The creation procedure from the template takes an argument of type PREFERENCE_MANAGER
. This is used for initializing preferences that are specific to your rule. Such preferences usually represent integral or boolean values. If you do not need any custom preferences then you can leave out the argument a_pref_manager
of make
and you can remove the whole initialize_options
feature.
AST Processing
The main part of your rule implementation consists of checking the source code for rule violations. Say, for example, that you want to check if
instructions to have certain properties. Then you would add a feature like process_if (a_if_ast: IF_AS)
to the section Rule checking. Also, you would need to modify the register_actions
feature by adding the line
a_checker.add_if_pre_action (agent process_if)
.
Of course you may register as many such agents as you want.
Properties
The title and the description of the rule may be constant strings, they may also be localized strings. The rule ID must be unique among all rules. It should not contain spaces and should be reasonably short. The main rules that come with Code Analysis have IDs that are numbered from CA001 to CA999 (many of which are not used).

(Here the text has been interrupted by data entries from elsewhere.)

(** [DiskScheduler.fcfs] *)
Definition fcfs (self : DiskScheduler) : Call :=
  let self := set_seek_sequence self ([head self] ++ requests self) in
  calculate_metrics self.

(** One iteration of the [while remaining:] loop of [sstf]: the sequence
    as the iteration leaves it, and the list left or the exception.  The
    key of [min] reads [self.seek_sequence[-1]]; the sequence does not
    change while [min] runs, so the position is read once per iteration.
    The element chosen is appended before it is removed. *)
Definition sstf_body (sequence remaining : list Z) : list Z * result (list Z) :=
  match (cur <- Py.getitem sequence (-1) ;;
         Py.min_key (fun x => Z.abs (x - cur)) remaining) with
  | inl e => (sequence, raise e)
  | inr closest => (sequence ++ [closest], Py.remove closest remaining)
  end.

(** The loop itself; it ends because [remove] shortens [remaining]. *)
#[local] Obligation Tactic := idtac.

Equations? sstf_loop (sequence remaining : list Z) : list Z * result unit
  by wf (length remaining) lt :=
sstf_loop sequence [] := (sequence, ret tt);
sstf_loop sequence (r :: rs) with inspect (sstf_body sequence (r :: rs)) := {
  | exist _ (sequence', inl e) _ := (sequence', raise e)
  | exist _ (sequence', inr remaining') Hstep :=
      sstf_loop sequence' remaining' }.
Proof.
  clear sstf_loop.
  assert (Hlen : forall (l l' : list Z) x,
             Py.remove x l = inr l' -> (length l' < length l)%nat).
  { induction l as [| y t IH]; simpl; intros l' x H; [discriminate |].
    destruct (y =? x).
    - injection H as <-. apply Nat.lt_succ_diag_r.
    - destruct (Py.remove x t) as [e | t'] eqn:Ht; simpl in H; [discriminate |].
      injection H as <-. simpl. apply -> Nat.succ_lt_mono. exact (IH _ _ Ht). }
  unfold sstf_body in Hstep.
  destruct (cur <- Py.getitem sequence (-1) ;;
            Py.min_key (fun x => Z.abs (x - cur)) (r :: rs))
    as [e | closest]; [discriminate |].
  injection Hstep as _ Hrm. exact (Hlen (r :: rs) remaining' closest Hrm).
Defined.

Formatted Violation Description
Your rule should be able to produce a formatted description of a concrete rule violation. This description is for example used in the Code Analysis tool panel of the GUI. There, class names and feature names are enabled for pick-and-drop. Variable names, numbers, and strings will be displayed in a nice way, too. In addition, this description is used in command line mode. In order to produce normal, unformatted text, use {TEXT_FORMATTER}.add
. For adding formatted elements use features like {TEXT_FORMATTER}.add_local
, {TEXT_FORMATTER}.add_feature_name
and similar.
You should store all the data you need for this description (variables names, numbers, etc.) in {CA_RULE_VIOLATION}.long_description_info
. format_violation_description
can then retrieve this data for the formatted output. Here is a simple example of producing a formatted description:
a_formatter.add ("Feature ") if attached {STRING_32} a_violation.long_description_info.first as l_feat_name then a_formatter.add_feature_name (l_feat_name, a_violation.affected_class) end a_formatter.add (" is very long.")
More Customized Rules
For rules that do not fit into a simple AST visitor scheme you best inherit your rule from {CA_STANDARD_RULE}
, too. You can for example register agents that get called when a class or a feature is processed. Based on these agents you can perform your customized analysis on the classes and/or features. Using multiple inheritance or just aggregation it should hardly be a problem to include any functionality you need for your analysis.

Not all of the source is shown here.